• [Available data]
(** X19. When the identifiers of a PUT /restaurants/:id request do not
    match, the client receives HTTP 400 with a JSON message that quotes the
    path identifier and the body identifier as JavaScript prints it:
    [undefined] when the body has none, [null], [true], [false], a number
    or string as it is, [[object Object]] for an object without a key
    toString, the strings of an array of strings joined by commas; and some
    message for every array that can be printed. *)
Theorem put_id_mismatch_400 e id body c :
  id = "" \/ body !! "id" <> Some (VStr id) ->
  let answered printed :=
    client_response (trace (serve e (PUT_restaurant id body) c)) =
    Some (400,
          Json (Message
                  ("Request path id (" +:+ id +:+ ") and request body id " +:+
                   ("(" +:+ printed +:+ ") must match")))) in
  match body !! "id" with
  | None | Some VUndefined => answered "undefined"
  | Some VNull => answered "null"
  | Some (VBool b) => answered (if b then "true" else "false")
  | Some (VNum p) => answered p
  | Some (VStr s) => answered s
  | Some (VObj props) =>
      "toString" ∉ props.*1 -> answered "[object Object]"
  | Some (VArr items) =>
      (forall strs, items = VStr <$> strs ->
         answered (String.concat "," strs)) /\
      (~ unprintable (VArr items) -> exists printed, answered printed)
  end.
Proof.
  intros Hids answered. subst answered.
  assert (Hanswer : forall printed,
            to_string (default VUndefined (body !! "id")) = Some printed ->
            client_response (trace (serve e (PUT_restaurant id body) c)) =
            Some (400,
                  Json (Message
                          ("Request path id (" +:+ id +:+
                           ") and request body id " +:+
                           ("(" +:+ printed +:+ ") must match"))))).
  { intros printed Hprinted.
    by apply (put_mismatch_response e id body c _ Hids),
      mismatch_message_printed. }
  assert (Hsome : ~ unprintable (default VUndefined (body !! "id")) ->
            exists printed,
              to_string (default VUndefined (body !! "id")) = Some printed).
  { intros Hprintable.
    destruct (mismatch_message_Some id body Hprintable) as (printed & ? & _).
    by exists printed. }
  clear Hids.
  destruct (body !! "id") as [[| |[|]|p|s|items|props]|];
    cbn [default] in *; try by apply Hanswer.
  - split.
    + intros strs ->. apply Hanswer, to_string_strings.
    + intros Hprintable. destruct (Hsome Hprintable) as [printed Hprinted].
      exists printed. by apply Hanswer.
  - intros Hkey. apply Hanswer. cbn. by rewrite decide_False.
Qed.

• [Task directions]
Look through the entries above for the word "Hprinted". Copy every line where it shows up.

• [Answer to this exercise]
  { intros printed Hprinted.
    + intros Hprintable. destruct (Hsome Hprintable) as [printed Hprinted].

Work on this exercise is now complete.